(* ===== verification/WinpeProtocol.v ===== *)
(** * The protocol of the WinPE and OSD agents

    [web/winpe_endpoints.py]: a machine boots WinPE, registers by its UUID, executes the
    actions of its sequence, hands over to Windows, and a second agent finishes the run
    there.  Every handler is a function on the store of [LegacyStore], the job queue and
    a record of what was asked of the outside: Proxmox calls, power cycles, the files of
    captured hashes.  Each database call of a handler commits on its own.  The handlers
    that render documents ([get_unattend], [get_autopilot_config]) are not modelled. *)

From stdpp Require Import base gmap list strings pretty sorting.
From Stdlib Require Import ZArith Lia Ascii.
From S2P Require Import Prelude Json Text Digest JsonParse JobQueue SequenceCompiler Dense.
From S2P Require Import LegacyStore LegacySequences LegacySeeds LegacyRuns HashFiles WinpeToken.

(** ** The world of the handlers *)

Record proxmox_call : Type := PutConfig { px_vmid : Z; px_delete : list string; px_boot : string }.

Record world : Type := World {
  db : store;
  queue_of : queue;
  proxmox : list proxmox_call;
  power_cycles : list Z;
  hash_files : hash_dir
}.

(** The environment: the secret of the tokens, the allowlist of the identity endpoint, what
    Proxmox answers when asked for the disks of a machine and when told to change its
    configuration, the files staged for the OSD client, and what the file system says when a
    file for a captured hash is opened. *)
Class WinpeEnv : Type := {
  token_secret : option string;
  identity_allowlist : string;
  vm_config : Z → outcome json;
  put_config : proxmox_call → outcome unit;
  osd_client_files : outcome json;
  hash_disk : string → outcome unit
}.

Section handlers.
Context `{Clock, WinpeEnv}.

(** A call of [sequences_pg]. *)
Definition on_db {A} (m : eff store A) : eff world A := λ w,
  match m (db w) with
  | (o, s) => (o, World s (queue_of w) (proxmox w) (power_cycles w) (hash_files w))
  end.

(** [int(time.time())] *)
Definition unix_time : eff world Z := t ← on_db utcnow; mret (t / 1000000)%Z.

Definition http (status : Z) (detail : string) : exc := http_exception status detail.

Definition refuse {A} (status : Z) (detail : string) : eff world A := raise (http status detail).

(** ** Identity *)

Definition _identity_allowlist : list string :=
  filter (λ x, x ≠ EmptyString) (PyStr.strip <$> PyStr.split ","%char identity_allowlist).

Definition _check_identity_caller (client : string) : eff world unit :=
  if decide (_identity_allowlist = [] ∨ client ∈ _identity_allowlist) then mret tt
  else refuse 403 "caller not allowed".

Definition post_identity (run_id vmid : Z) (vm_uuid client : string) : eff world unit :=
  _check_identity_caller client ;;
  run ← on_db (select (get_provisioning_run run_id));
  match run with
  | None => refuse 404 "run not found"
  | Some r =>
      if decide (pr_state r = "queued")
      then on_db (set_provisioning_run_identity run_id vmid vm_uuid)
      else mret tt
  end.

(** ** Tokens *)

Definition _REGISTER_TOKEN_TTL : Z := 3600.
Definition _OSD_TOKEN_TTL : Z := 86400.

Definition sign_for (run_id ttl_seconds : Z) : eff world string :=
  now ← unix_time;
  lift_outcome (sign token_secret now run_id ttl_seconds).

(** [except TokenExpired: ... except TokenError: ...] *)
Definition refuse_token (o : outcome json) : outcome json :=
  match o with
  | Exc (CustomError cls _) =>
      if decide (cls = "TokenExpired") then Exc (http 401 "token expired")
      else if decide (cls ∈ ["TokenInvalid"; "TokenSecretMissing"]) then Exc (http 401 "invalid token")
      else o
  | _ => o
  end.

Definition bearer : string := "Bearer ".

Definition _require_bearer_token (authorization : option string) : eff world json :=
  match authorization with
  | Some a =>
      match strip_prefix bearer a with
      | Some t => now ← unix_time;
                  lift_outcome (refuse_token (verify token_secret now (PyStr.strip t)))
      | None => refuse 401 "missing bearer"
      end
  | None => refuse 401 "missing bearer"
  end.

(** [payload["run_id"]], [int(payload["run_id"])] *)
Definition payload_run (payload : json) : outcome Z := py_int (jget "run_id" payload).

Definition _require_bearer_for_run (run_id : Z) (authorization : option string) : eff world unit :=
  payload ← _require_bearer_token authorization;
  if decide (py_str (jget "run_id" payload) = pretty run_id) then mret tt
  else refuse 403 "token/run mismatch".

Task item: Begin with the first line of the data above and, please, print each line exactly until you have printed the line containing "a record of"; print nothing else.

Finished task:
(* ===== verification/WinpeProtocol.v ===== *)
(** * The protocol of the WinPE and OSD agents

    [web/winpe_endpoints.py]: a machine boots WinPE, registers by its UUID, executes the
    actions of its sequence, hands over to Windows, and a second agent finishes the run
    there.  Every handler is a function on the store of [LegacyStore], the job queue and
    a record of what was asked of the outside: Proxmox calls, power cycles, the files of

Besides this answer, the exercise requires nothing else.